▶ [Directions]:
In the entries below, find the line with "profi.bpf.c, programs and" and the line with "Local Open Scope Z_scope.". Print those two and everything between them exactly, and nothing else.

▶ [Material for this exercise]:
(* ===== verification/KernelBpf.v ===== *)
(** * Kernel BPF types: src/src/bpf/vmlinux.h, BPF part

    The C types of the kernel's type dump that carry the tracer inside the
    kernel: the hash, LRU, array and ring-buffer maps behind the maps of
    profi.bpf.c, programs and the verifier's state for them, uprobes, trace and perf
    events and links, the bpf(2) argument block, and the enumerations of map types, program types, attach types,
    helpers, commands and update flags.  Same conventions as KernelTask.v. *)

From stdpp Require Import strings.
From S2P Require Import Prelude CLayout KernelTask.

Local Open Scope Z_scope.

(** ** Enumerations *)

Definition e_bpf_map_type : list (string * Z) := [("BPF_MAP_TYPE_UNSPEC", 0);
  ("BPF_MAP_TYPE_HASH", 1); ("BPF_MAP_TYPE_ARRAY", 2); ("BPF_MAP_TYPE_PROG_ARRAY", 3);
  ("BPF_MAP_TYPE_PERF_EVENT_ARRAY", 4); ("BPF_MAP_TYPE_PERCPU_HASH", 5);
  ("BPF_MAP_TYPE_PERCPU_ARRAY", 6); ("BPF_MAP_TYPE_STACK_TRACE", 7);
  ("BPF_MAP_TYPE_CGROUP_ARRAY", 8); ("BPF_MAP_TYPE_LRU_HASH", 9);
  ("BPF_MAP_TYPE_LRU_PERCPU_HASH", 10); ("BPF_MAP_TYPE_LPM_TRIE", 11);
  ("BPF_MAP_TYPE_ARRAY_OF_MAPS", 12); ("BPF_MAP_TYPE_HASH_OF_MAPS", 13);
  ("BPF_MAP_TYPE_DEVMAP", 14); ("BPF_MAP_TYPE_SOCKMAP", 15); ("BPF_MAP_TYPE_CPUMAP", 16);
  ("BPF_MAP_TYPE_XSKMAP", 17); ("BPF_MAP_TYPE_SOCKHASH", 18);
  ("BPF_MAP_TYPE_CGROUP_STORAGE_DEPRECATED", 19); ("BPF_MAP_TYPE_CGROUP_STORAGE", 19);
  ("BPF_MAP_TYPE_REUSEPORT_SOCKARRAY", 20);
  ("BPF_MAP_TYPE_PERCPU_CGROUP_STORAGE_DEPRECATED", 21);
  ("BPF_MAP_TYPE_PERCPU_CGROUP_STORAGE", 21); ("BPF_MAP_TYPE_QUEUE", 22);
  ("BPF_MAP_TYPE_STACK", 23); ("BPF_MAP_TYPE_SK_STORAGE", 24); ("BPF_MAP_TYPE_DEVMAP_HASH", 25);
  ("BPF_MAP_TYPE_STRUCT_OPS", 26); ("BPF_MAP_TYPE_RINGBUF", 27);
  ("BPF_MAP_TYPE_INODE_STORAGE", 28); ("BPF_MAP_TYPE_TASK_STORAGE", 29);
  ("BPF_MAP_TYPE_BLOOM_FILTER", 30); ("BPF_MAP_TYPE_USER_RINGBUF", 31);
  ("BPF_MAP_TYPE_CGRP_STORAGE", 32)].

▶ [Response box]:
    profi.bpf.c, programs and the verifier's state for them, uprobes, trace and perf
    events and links, the bpf(2) argument block, and the enumerations of map types, program types, attach types,
    helpers, commands and update flags.  Same conventions as KernelTask.v. *)

From stdpp Require Import strings.
From S2P Require Import Prelude CLayout KernelTask.

Local Open Scope Z_scope.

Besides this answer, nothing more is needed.